Exercise brief: From the records below, output exactly the lines running from the line containing "repaired s (plug" through the line containing "destruct (local_scope e)", and no others.

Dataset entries
Lemma erase_far_red_right s n c p t sl sa sr k :
  let t0 := plug (InR c (T QD_RB_BLACK sl sa sr) p :: k) t in
  tree_at s t0 -> rbk (S n) (InR c (T QD_RB_BLACK sl sa sr) p :: k) ->
  rb n t -> rb n sl -> rb n sr -> color sl = QD_RB_RED ->
  repaired s t0
    (let! s := set_color s sa c in
     let! s := set_color s p QD_RB_BLACK in
     let! sl := rd s rb_left sa in
     let! s := set_color_opt s sl QD_RB_BLACK in
     let! s := __qd_rb_rotate_right s p in
     Ok (s, root s)).
Proof.
  intros t0 H Hk Ht Hl Hr Hc. subst t0. simpl plug in *.
  facts H. reads.
  turn_r (color_turn s (InL _ p _ :: k) _ c _ _ _ H) s1 K1.
  turn_r (color_turn s1 k _ QD_RB_BLACK _ _ _ K1) s2 K2. facts K2. reads.
  turn_r (color_opt_turn s2 (InL c sa sr :: InL QD_RB_BLACK p t :: k) sl QD_RB_BLACK K2) s3 K3.
  simpl plug in K3.
  turn_r (rotate_right_turn s3 k _ _ _ _ _ _ _ K3) s4 K4.
  eexists s4, [], _. split; [by rewrite (proj1 K4)|]. split; [by apply turns_refl|]. simpl plug.
  pose proof (erase_rotate_right_rb n c p t sl sa sr k Hk Ht Hl Hr Hc) as Hrb.
  by rewrite rb_tree_recolor.
Qed.

Lemma erase_black_right_ok loop s n c p t sl sa sr k :
  let t0 := plug (InR c (T QD_RB_BLACK sl sa sr) p :: k) t in
  let t1 := plug k (T c (T QD_RB_RED sl sa sr) p t) in
  tree_at s t0 -> rbk (S n) (InR c (T QD_RB_BLACK sl sa sr) p :: k) -> rb n t ->
  (forall s1, tree_at s1 t1 -> color sl = QD_RB_BLACK -> color sr = QD_RB_BLACK ->
     repaired s1 t1 (loop s1 p (holder k))) ->
  repaired s t0 (erase_black_right loop s p sa).
Proof.
  intros t0 t1 H Hk Ht Hloop. subst t0 t1. simpl plug in *.
  destruct (rb_black_sibling _ _ _ _ (rbk_sibling _ _ _ _ _ (or_intror Hk))) as [Hl Hr].
  facts H. unfold erase_black_right. reads.
  rewrite (is_black_ok s (InL _ sa sr :: InL _ p t :: k) sl H). cbn [obind].
  rewrite (is_black_ok s (InR _ sl sa :: InL _ p t :: k) sr H).
  destruct (rb_red_or_black _ _ Hl) as [Hcl|Hcl]; rewrite Hcl.
  - cbn [obind]. reads. by eapply erase_far_red_right.
  - destruct (rb_red_or_black _ _ Hr) as [Hcr|Hcr]; rewrite Hcr; cbn [obind].
    + reads. destruct sr as [|cr srl sra srr]; [done|]. simpl in Hcr. subst cr.
      turn_r (color_opt_turn s (InR _ sl sa :: InL _ p t :: k) _ QD_RB_BLACK H) s1 K1.
      simpl plug in K1.
      turn_r (color_turn s1 (InL _ p t :: k) _ QD_RB_RED _ _ _ K1) s2 K2.
      turn_r (rotate_left_turn s2 (InL _ p t :: k) _ _ _ _ _ _ _ K2) s3 K3.
      simpl plug in K3. facts K3. reads.
      inversion Hr; subst.
      eapply (erase_far_red_right s3 n c p t (T QD_RB_RED sl sa srl)); try done.
      * inversion Hk; subst; constructor; try done; constructor; try done; by constructor.
      * by constructor.
    + reads. turn_r (color_turn s (InL _ p t :: k) _ QD_RB_RED _ _ _ H) s1 K1.
      simpl plug in K1. facts K1. reads. by apply Hloop.
Qed.

(** What the next iteration finds at the parent, once the sibling is red. *)
Lemma short_left n c p u t sl sa sr k :
  rbk (S n) (InL c p u :: k) -> rb n t -> color t = QD_RB_BLACK -> rb n sl -> rb n sr ->
  color sl = QD_RB_BLACK -> color sr = QD_RB_BLACK ->
  exists n', rbk (S n') k /\ short n' (T c t p (T QD_RB_RED sl sa sr)).
Proof.
  intros Hk Ht Hc Hl Hr Hcl Hcr. assert (rb n (T QD_RB_RED sl sa sr)) by (by constructor).
  inversion Hk; subst.
  - exists n. split; [done|]. right. split; [done|]. by constructor.
  - exists (S n). split; [done|]. left. split; [done|]. by constructor.
Qed.

Lemma short_right n c p u t sl sa sr k :
  rbk (S n) (InR c u p :: k) -> rb n t -> color t = QD_RB_BLACK -> rb n sl -> rb n sr ->
  color sl = QD_RB_BLACK -> color sr = QD_RB_BLACK ->
  exists n', rbk (S n') k /\ short n' (T c (T QD_RB_RED sl sa sr) p t).
Proof.
  intros Hk Ht Hc Hl Hr Hcl Hcr. assert (rb n (T QD_RB_RED sl sa sr)) by (by constructor).
  inversion Hk; subst.
  - exists n. split; [done|]. right. split; [done|]. by constructor.
  - exists (S n). split; [done|]. left. split; [done|]. by constructor.
Qed.

(** A black sibling whose children are black: the parent is examined next. *)
Definition goes_on (fuel : nat) (k : list frame) : Prop :=
  forall s n t, tree_at s (plug k t) -> rbk (S n) k -> short n t ->
  repaired s (plug k t) (erase_loop fuel s (addr t) (holder k)).
Lemma scope_find_elem e x c :
  scope_find e x = Some c -> (x, c) ∈ default [] (local_scope e) ++ global_scope e.
Proof.
  unfold scope_find. rewrite elem_of_app.
  destruct (local_scope e) as [s|]; simpl; [|intros H; right; by apply find_in_elem].
  destruct (find_in s x) as [y|] eqn:E; [intros [= <-]; left; by apply find_in_elem|].
  intros H. right. by apply find_in_elem.
Qed.

Lemma nodup_snd (l : list (cstr * Z)) x y c : NoDup (l.*2) -> (x, c) ∈ l -> (y, c) ∈ l -> x = y.
Proof.
  induction l as [|[n d] l IH]; simpl; [by intros _ ?%not_elem_of_nil|]. rewrite NoDup_cons. intros [Hd Hn].
  assert (forall z, (z, d) ∈ l -> False) as Hf by (intros z Hz; apply Hd; apply list_elem_of_fmap; by exists (z, d)).
  intros [Ex|Hx]%elem_of_cons [Ey|Hy]%elem_of_cons; [congruence| | |by apply IH].
  - injection Ex as -> ->. by apply Hf in Hy.
  - injection Ey as -> ->. by apply Hf in Hx.
Qed.

Lemma scope_find_inj e x y c : wf_eval e -> scope_find e x = Some c -> scope_find e y = Some c -> x = y.
Proof.
  intros [H1 _ _] Hx%scope_find_elem Hy%scope_find_elem. eapply nodup_snd; [|exact Hx|exact Hy].
  unfold current_ids, ids in H1. by rewrite fmap_app.
Qed.
(** A pop alone takes the oldest task, or reports that there is none. *)
Lemma pop_alone r log fuel : quiet r log -> small r -> (5 <= fuel)%nat ->
  match drop (Z.to_nat (r_head r)) log with
  | t :: _ => exists r', qd_mpmc_ring_pop fuel r = Ok (QD_OK, Some t, r') /\ quiet r' log /\
      r_head r' = r_head r + 1 /\ r_tail r' = r_tail r /\ r_capacity r' = r_capacity r
  | [] => qd_mpmc_ring_pop fuel r = Ok (QD_ERR_AGAIN, None, r)
  end.
Proof.
  intros HQ Hsm Hf. do 5 (destruct fuel as [|fuel]; [lia|]). unfold qd_mpmc_ring_pop.
  pose proof (quiet_ring r log HQ) as HR. pose proof (shape_capacity2 r (ok_shape _ _ HR)). pose proof (ok_order _ _ HR).
  assert (solo r log (TPop QLoad)) as I0 by (by apply quiet_start). pose proof Hsm as Hsm'. unfold small in Hsm'.
  rewrite (run_pop_S _ QLoad r _ _ eq_refl eq_refl). pose proof (pop_seq_step r log HQ Hsm) as E2.
  rewrite (run_pop_S _ (QSeq (r_head r)) r _ _ E2 eq_refl).
  destruct (Z.ltb_spec (r_head r) (r_tail r)) as [Hlt|Hge].
  2: { rewrite drop_ge by lia. done. }
  pose proof (solo_pop _ _ _ _ _ I0 Hsm eq_refl) as I1. pose proof (solo_pop _ _ _ _ _ I1 Hsm E2) as I2.
  destruct (quiet_full r log HQ (r_head r) ltac:(lia)) as (t & Hc & Hl).
  rewrite (drop_S _ t _ Hl).
  assert (pop_step false (QCas (r_head r)) r = Ok (QRead (r_head r), set_r_head (r_head r + 1) r)) as E3.
  { cbn [pop_step negb andb]. rewrite Z.eqb_refl, u64_small by (unfold_widths; lia). done. }
  pose proof (solo_pop _ _ _ _ _ I2 Hsm E3) as I3. rewrite (run_pop_S _ _ _ _ _ E3 eq_refl).
  assert (pop_step false (QRead (r_head r)) (set_r_head (r_head r + 1) r) = Ok (QPublish (r_head r) t, set_r_head (r_head r + 1) r)) as E4.
  { cbn [pop_step]. rewrite (get_cell_eq _ _ (r_head r + 1, t)); [done| |done]. apply (inv_ring _ I3). }
  pose proof (solo_pop _ _ _ _ _ I3 Hsm E4) as I4. rewrite (run_pop_S _ _ _ _ _ E4 eq_refl).
  destruct (pop_publish _ 0 [] I4 Hsm (r_head r) t (lookup_singleton_eq _ _)) as (r5 & E5 & I5 & Eh5 & Et5 & Ec5).
  cbn [ring set_r_head r_head r_tail r_capacity] in E5, Eh5, Et5, Ec5. exists r5.
  rewrite (run_pop_S _ _ _ (QReturn QD_OK (Some t)) r5) by (done || cbn [pop_step set_r_head r_capacity]; by rewrite E5).
  split; [by destruct fuel|]. split; [|lia]. unfold after_pop in I5. cbn [ring threads pushed] in I5.
  rewrite insert_singleton_eq in I5. by eapply quiet_stop.
Qed.
Lemma owner_push_inv w q h task pc :
  inv w q h -> logical (deque w) q + 1 < u64_mod -> the_owner w = OPush task pc ->
  exists w' q', step AOwner w = Ok w' /\ inv w' q' h /\ grows w w' q q'.
Proof.
  intros Hw Hs Eo. pose proof (inv_owner _ _ _ Hw) as Ho. rewrite Eo in Ho. destruct Ho as [(Hb & Hp) Hh].
  pose proof (inv_deque _ _ _ Hw) as [S1 S2 S3 S4]. pose proof (shape_pos _ S1).
  unfold step, grows. rewrite Eo. destruct pc as [|b|b|b|code]; cbn [push_step obind].
  - eexists _, q. split; [done|]. split; [|simpl; lia]. by apply owner_quiet.
  - eexists _, q. split; [done|]. split; [|simpl; lia]. apply owner_quiet; [done|]. simpl in Hp. subst b. unfold logical in *.
    rewrite (u64_small (d_capacity _ - 1)) by (unfold_widths; lia). rewrite u64_small by (unfold_widths; lia).
    zcase; (split; [|done]); (split; [done|]); simpl; [done|]. split; [done|]. lia.
  - destruct (push_store w q h Hw task b Eo) as (d' & -> & Hi & Et & Ec). eexists _, q. split; [done|]. split; [done|].
    unfold logical. simpl. rewrite Et. lia.
  - eexists _, _. split; [done|]. split; [by apply deque_push_publish|]. unfold logical. simpl. rewrite length_app. simpl. lia.
  - eexists _, q. split; [done|]. split; [|simpl; lia]. by apply owner_quiet.
Qed.

Lemma owner_pop_inv w q h pc :
  inv w q h -> logical (deque w) q + 1 < u64_mod -> the_owner w = OPop pc ->
  exists w' q' h', step AOwner w = Ok w' /\ inv w' q' h' /\ grows w w' q q'.
Proof.
  intros Hw Hs Eo. pose proof (inv_owner _ _ _ Hw) as Ho. rewrite Eo in Ho.
  pose proof (inv_deque _ _ _ Hw) as [S1 S2 S3 S4]. pose proof (shape_pos _ S1).
  unfold step, grows. rewrite Eo. destruct pc as [|b|b|t b|b v|b r|r]; cbn [pop_step obind].
  - destruct Ho as [Hb ->]. eexists _, q, []. split; [done|].
    replace (popped_by _ _) with (@nil Z) by (by destruct (d_bottom (deque w) =? 0)).
    split; [|simpl; lia]. apply owner_quiet; [done|]. unfold logical in *. destruct (Z.eqb_spec (d_bottom (deque w)) 0); [done|].
    simpl. rewrite u64_small by (unfold_widths; lia). unfold logical. split_and!; try done; lia.
  - destruct Ho as (Hb & Hb1 & -> & Hb0). eexists _, q, []. split; [done|].
    split; [|unfold logical; simpl; lia]. eapply owner_bottom; [done| |done]. simpl. unfold logical in *. simpl. split_and!; try done. lia.
  - pose proof Ho as (Hb & Hl & -> & Hb0). unfold logical in Hl, Hs. destruct (Z.leb_spec (d_top (deque w)) b) as [Hle|Hgt].
    + destruct (Z.eq_dec (d_top (deque w)) b) as [E|].
      * eexists _, q, []. split; [done|]. split; [|simpl; lia]. apply owner_quiet; [done|]. simpl.
        split_and!; try done. right. unfold logical. split_and!; done || lia.
      * destruct (pop_take w q [] Hw Hs b Eo ltac:(lia)) as (q' & v & -> & Hi). eexists _, q', [v]. split; [done|].
        split; [done|]. unfold logical. simpl. rewrite length_app. lia.
    + eexists _, q, []. split; [done|]. split; [|simpl; lia]. apply owner_quiet; [done|]. simpl. unfold logical. split_and!; done || lia.
  - destruct (pop_read w q h Hw Hs t b Eo) as (v & h' & -> & Hi). eexists _, q, h'. split; [done|].
    destruct (t =? b); (split; [exact Hi|unfold logical; simpl; lia]).
  - destruct Ho as (Hb0 & Hb & Hl & -> & Hge & Hq). unfold logical in Hl, Hs. destruct (Z.eqb_spec (d_top (deque w)) b) as [E|Hne].
    + eexists _, [], [v]. split; [done|]. split; [by eapply deque_pop_cas|]. unfold logical. simpl. rewrite u64_small by (unfold_widths; lia). lia.
    + eexists _, q, []. split; [done|]. split; [|simpl; lia]. apply owner_quiet; [done|]. simpl. unfold logical. split_and!; done || lia.
  - destruct Ho as (Hb0 & Hb & Hl & ->). unfold logical in Hl, Hs. rewrite u64_small by (unfold_widths; lia). eexists _, q, []. split; [done|].
    split; [|unfold logical; simpl; lia]. eapply owner_bottom; [done| |by destruct r]. simpl. unfold logical. simpl. split; [lia|done].
  - eexists _, q, h. split; [done|]. split; [|simpl; lia]. by apply owner_quiet.
Qed.

Lemma thief_quiet w q h i s d :
  inv w q h -> d = deque w -> thief_ok d q s -> inv (put_thief i s d [] w) q h.
Proof.
  intros [W1 W2 W3 W4] -> Hs. split; simpl; rewrite ?app_nil_r; try done.
  intros k s' Hk. destruct (decide (k = i)) as [->|]; [rewrite lookup_insert_eq in Hk; by simplify_eq|].
  rewrite lookup_insert_ne in Hk by done. eauto.
Qed.

Lemma thief_inv w q h i :
  inv w q h -> logical (deque w) q + 1 < u64_mod ->
  exists w' q', step (AThief i) w = Ok w' /\ inv w' q' h /\ grows w w' q q'.
Proof.
  intros Hw Hs. unfold step, grows. destruct (thieves w !! i) as [pc|] eqn:Hi; [|exists w, q; split; [done|]; split; [done|]; lia].
  pose proof (inv_thieves _ _ _ Hw i pc Hi) as Ht. pose proof (inv_deque _ _ _ Hw) as [S1 S2 S3 S4].
  destruct pc as [|t|t|t v|r]; cbn [steal_step obind].
  - eexists _, q. split; [done|]. split; [|simpl; lia]. apply thief_quiet; [done|done|]. simpl. lia.
  - eexists _, q. split; [done|]. replace (stolen_by _ _) with (@nil Z) by (by destruct (d_bottom (deque w) <=? t)).
    split; [|simpl; lia]. apply thief_quiet; [done|done|]. destruct (Z.leb_spec (d_bottom (deque w)) t); [done|]. simpl in *. split; [done|].
    intros E ->. assert (d_bottom (deque w) <= logical (deque w) []); [|unfold logical in *; simpl in *; lia].
    pose proof (inv_owner _ _ _ Hw) as Ho. unfold logical in *. simpl in *.
    destruct (the_owner w) as [task pc|pc]; [destruct Ho as [[? _] _]; unfold logical in *; simpl in *; lia|].
    destruct pc; simpl in Ho; unfold logical in Ho; simpl in Ho; destruct_and?; destruct_or?; lia.
  - destruct (get_slot_ok (deque w) t S1) as (v & Hv & ->). cbn [obind]. eexists _, q. split; [done|]. split; [|simpl; lia].
    apply thief_quiet; [done|done|]. simpl in *. destruct Ht as [? Ht]. split; [done|]. intros E. specialize (Ht E).
    destruct q as [|u q']; [done|]. specialize (S4 0%nat u eq_refl). rewrite Z.add_0_r, E in S4. simpl. congruence.
  - destruct (Z.eqb_spec (d_top (deque w)) t) as [E|].
    + destruct (steal_cas w q h Hw Hs i t v Hi E) as (q' & -> & Hi'). eexists _, q'. split; [done|]. split; [done|].
      unfold logical in *. simpl in *. rewrite u64_small by (unfold_widths; lia). lia.
    + eexists _, q. split; [done|]. split; [|simpl; lia]. by apply thief_quiet.
  - eexists _, q. split; [done|]. split; [|simpl; lia]. by apply thief_quiet.
Qed.

Lemma deque_step_inv w q h a :
  inv w q h -> logical (deque w) q + 1 < u64_mod ->
  exists w' q' h', step a w = Ok w' /\ inv w' q' h' /\ grows w w' q q'.
Proof.
  intros Hw Hs.
  assert (owner_idle (the_owner w) = true -> d_bottom (deque w) = logical (deque w) q /\ h = []) as Hidle.
  { pose proof (inv_owner _ _ _ Hw) as Ho. destruct (the_owner w) as [? []|[]]; try done; simpl in Ho; unfold push_ok in Ho; naive_solver. }
  destruct a as [task| |i| |i].
  - eexists _, q, h. split; [done|]. destruct (owner_idle (the_owner w)) eqn:E; [|split; [done|unfold grows; lia]].
    destruct (Hidle eq_refl) as [Hb ->]. split; [by apply owner_quiet|unfold grows; simpl; lia].
  - eexists _, q, h. split; [done|]. destruct (owner_idle (the_owner w)) eqn:E; [|split; [done|unfold grows; lia]].
    destruct (Hidle eq_refl) as [Hb ->]. split; [by apply owner_quiet|unfold grows; simpl; lia].
  - eexists _, q, h. split; [done|]. destruct (thief_idle (thieves w !! i)); [|split; [done|unfold grows; lia]].
    split; [by apply thief_quiet|unfold grows; simpl; lia].
  - destruct (the_owner w) as [task pc|pc] eqn:E.
    + destruct (owner_push_inv w q h task pc Hw Hs E) as (w' & q' & ? & ? & ?). eauto 6.
    + destruct (owner_pop_inv w q h pc Hw Hs E) as (w' & q' & h' & ? & ? & ?). eauto 6.
  - destruct (thief_inv w q h i Hw Hs) as (w' & q' & ? & ? & ?). eauto 6.
Qed.

Lemma deque_run_inv l : forall w q h,
  inv w q h -> logical (deque w) q + Z.of_nat (length l) + 1 < u64_mod ->
  exists w' q' h', run l w = Ok w' /\ inv w' q' h' /\ d_capacity (deque w') = d_capacity (deque w).
Proof.
  induction l as [|a l IH]; intros w q h Hw Hb; simpl in *; [eauto 6|].
  destruct (deque_step_inv w q h a Hw ltac:(lia)) as (w1 & q1 & h1 & -> & Hw1 & Hg & Ec). cbn [obind].
  destruct (IH w1 q1 h1 Hw1 ltac:(lia)) as (w' & q' & h' & E & Hi & Ec'). exists w', q', h'. split; [done|]. split; [done|congruence].
Qed.

(** ** Creation and rest *)

Lemma deque_init_ok n d :
  1 <= n <= 2 ^ 62 -> qd_wsdeque_init true n = Some d ->
  deque_ok d [] /\ d_top d = 0 /\ d_bottom d = 0 /\ n <= d_capacity d /\ d_capacity d <= 2 ^ 62.
Proof.
  intros Hn E. unfold qd_wsdeque_init in E. destruct (Z.eqb_spec n 0); [lia|].
  destruct (next_pow2_64_correct n ltac:(lia)) as (k & Hk & Ek & Hle & Hmin). rewrite Ek in E. simpl in E. injection E as <-.
  specialize (Hmin 62 ltac:(lia) ltac:(lia)).
  assert (0 < 2 ^ k) by (apply Z.pow_pos_nonneg; lia). assert (2 ^ k <= 2 ^ 62) by (apply Z.pow_le_mono_r; lia).
  split; [|done]. split; simpl; [|lia|lia|done]. split; simpl; [exists k; lia|]. rewrite length_replicate. lia.
Qed.

Definition at_rest (w : world) : Prop :=
  owner_idle (the_owner w) = true /\ map_Forall (fun _ s => thief_idle (Some s) = true) (thieves w).

(** The tasks in the deque, from the top to the bottom. *)
Definition contents (d : qd_wsdeque) : list Z :=
  (fun p => default 0 (d_buffer d !! slot d p)) <$> seqZ (d_top d) (d_bottom d - d_top d).

Lemma contents_ok d q : deque_ok d q -> d_bottom d = logical d q -> contents d = q.
Proof.
  intros [S1 S2 S3 S4] Hb. unfold contents. rewrite Hb. unfold logical. replace (_ + _ - _) with (Z.of_nat (length q)) by lia.
  apply list_eq. intros j. rewrite list_lookup_fmap. destruct (lookup_lt_is_Some q j) as [_ Hlt].
  destruct (Nat.lt_ge_cases j (length q)).
  - rewrite lookup_seqZ_lt by lia. destruct (Hlt ltac:(done)) as [t Ht]. cbn. by rewrite (S4 j t Ht).
  - rewrite lookup_seqZ_ge by lia. symmetry. by apply lookup_ge_None.
Qed.

(** ** The calls of a thread that runs alone *)

(** [deque_holds n d q]: no call is running, the tasks are [q] from the top to the bottom,
    and the next [n] pushes cannot bring a position to the end of its range. *)
Definition deque_holds (n : nat) (d : qd_wsdeque) (q : list Z) : Prop :=
  deque_ok d q /\ d_bottom d = logical d q /\ logical d q + Z.of_nat n + 1 < u64_mod.

Lemma deque_init_holds n c d :
  1 <= c <= 2 ^ 62 -> Z.of_nat n <= 2 ^ 62 -> qd_wsdeque_init true c = Some d ->
  deque_holds n d [] /\ c <= d_capacity d.
Proof.
  intros Hc Hn E. destruct (deque_init_ok c d Hc E) as (H1 & H2 & H3 & H4 & H5). split; [|done]. split; [done|].
  unfold logical. rewrite H2, H3. simpl. unfold_widths. lia.
Qed.

Lemma deque_push_holds n d q t fuel :
  deque_holds (S n) d q -> (4 <= fuel)%nat ->
  if Z.of_nat (length q) <? d_capacity d - 1 then
    exists d', qd_wsdeque_push fuel d t = Ok (0, d') /\ deque_holds n d' (q ++ [t]) /\ d_capacity d' = d_capacity d
  else qd_wsdeque_push fuel d t = Ok (-1, d).
Proof.
  intros (Hd & Hb & Hn) Hf. pose proof Hd as [S1 S2 S3 S4]. pose proof (shape_pos d S1).
  do 4 (destruct fuel as [|fuel]; [lia|]). unfold qd_wsdeque_push. cbn [run_push push_step obind].
  rewrite (u64_small (d_capacity d - 1)) by (unfold_widths; lia).
  rewrite u64_small by (unfold logical in Hb, Hn; unfold_widths; lia).
  replace (d_bottom d - d_top d) with (Z.of_nat (length q)) by (unfold logical in Hb; lia).
  destruct (Z.ltb_spec (Z.of_nat (length q)) (d_capacity d - 1)), (Z.leb_spec (d_capacity d - 1) (Z.of_nat (length q))); try lia; [|done].
  assert (inv (mkWorld d (OPush t (PStore (d_bottom d))) ∅ q []) q []) as I0.
  { by split. }
  destruct (push_store _ _ _ I0 t _ eq_refl) as (d1 & E1 & I1 & Et1 & Ec1). cbn [deque] in E1, Et1, Ec1.
  cbn [run_push push_step]. rewrite E1. cbn [obind run_push push_step].
  pose proof (deque_push_publish _ _ _ I1 ltac:(unfold logical in *; simpl; rewrite Et1; lia) t _ eq_refl) as I2.
  eexists. split; [by destruct fuel|]. split; [|exact Ec1]. split; [apply (inv_deque _ _ _ I2)|].
  destruct (inv_owner _ _ _ I2) as [[Hb2 _] _]. split; [exact Hb2|]. unfold logical in *. simpl. rewrite Et1, length_app. simpl. lia.
Qed.

Lemma deque_pop_holds n d q fuel :
  deque_holds n d q -> (6 <= fuel)%nat ->
  match q with
  | [] => qd_wsdeque_pop fuel d = Ok (None, d)
  | _ => exists d' q' v, q = q' ++ [v] /\ qd_wsdeque_pop fuel d = Ok (Some v, d') /\ deque_holds n d' q' /\ d_capacity d' = d_capacity d
  end.
Proof.
  intros (Hd & Hb & Hn) Hf. pose proof Hd as [S1 S2 S3 S4]. pose proof (shape_pos d S1). unfold logical in Hb, Hn.
  do 6 (destruct fuel as [|fuel]; [lia|]). unfold qd_wsdeque_pop. cbn [run_pop pop_step obind].
  destruct q as [|u q0].
  - simpl in Hb. destruct (Z.eqb_spec (d_bottom d) 0); [done|]. rewrite u64_small by (unfold_widths; lia).
    cbn [run_pop pop_step obind set_bottom d_top]. destruct (Z.leb_spec (d_top d) (d_bottom d - 1)); [lia|].
    cbn [run_pop pop_step obind]. rewrite u64_small by (unfold_widths; lia). unfold set_bottom; simpl.
    replace (d_bottom d - 1 + 1) with (d_bottom d) by lia. by destruct d, fuel.
  - destruct (exists_last (l := u :: q0)) as (q' & v & Eq); [done|]. rewrite Eq in *. clear Eq u q0.
    rewrite length_app in *. simpl in *. destruct (Z.eqb_spec (d_bottom d) 0); [lia|]. rewrite u64_small by (unfold_widths; lia).
    cbn [run_pop pop_step obind set_bottom d_top]. destruct (Z.leb_spec (d_top d) (d_bottom d - 1)); [|lia].
    assert (get_slot (set_bottom (d_bottom d - 1) d) (d_bottom d - 1) = Ok v) as Eg.
    { unfold get_slot. change (index (set_bottom _ d) ?p) with (index d p). cbn [set_bottom d_buffer]. rewrite index_slot by done.
      replace (d_bottom d - 1) with (d_top d + Z.of_nat (length q')) by lia.
      rewrite (S4 (length q') v) by (by apply list_lookup_middle). done. }
    cbn [run_pop pop_step]. rewrite Eg. cbn [obind].
    destruct (Z.eqb_spec (d_top d) (d_bottom d - 1)) as [E|].
    + cbn [run_pop pop_step obind set_bottom d_top]. rewrite E, Z.eqb_refl. cbn [obind run_pop pop_step].
      rewrite u64_small by (unfold_widths; lia).
      destruct q'; [|simpl in *; lia]. eexists _, [], v. split; [done|]. split; [by destruct fuel|]. split; [|done].
      split; [|unfold logical; simpl in *; split; lia]. split; simpl; [by destruct S1|lia|lia|done].
    + eexists _, q', v. split; [done|]. split; [by destruct fuel|]. split; [|done].
      split; [|unfold logical; simpl in *; split; lia]. split; simpl; [by destruct S1|lia|lia|].
      intros j t Hj. apply S4. by apply lookup_app_l_Some.
Qed.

Exercise answer:
  repaired s (plug k t) (erase_loop fuel s (addr t) (holder k)).
Lemma scope_find_elem e x c :
  scope_find e x = Some c -> (x, c) ∈ default [] (local_scope e) ++ global_scope e.
Proof.
  unfold scope_find. rewrite elem_of_app.
  destruct (local_scope e) as [s|]; simpl; [|intros H; right; by apply find_in_elem].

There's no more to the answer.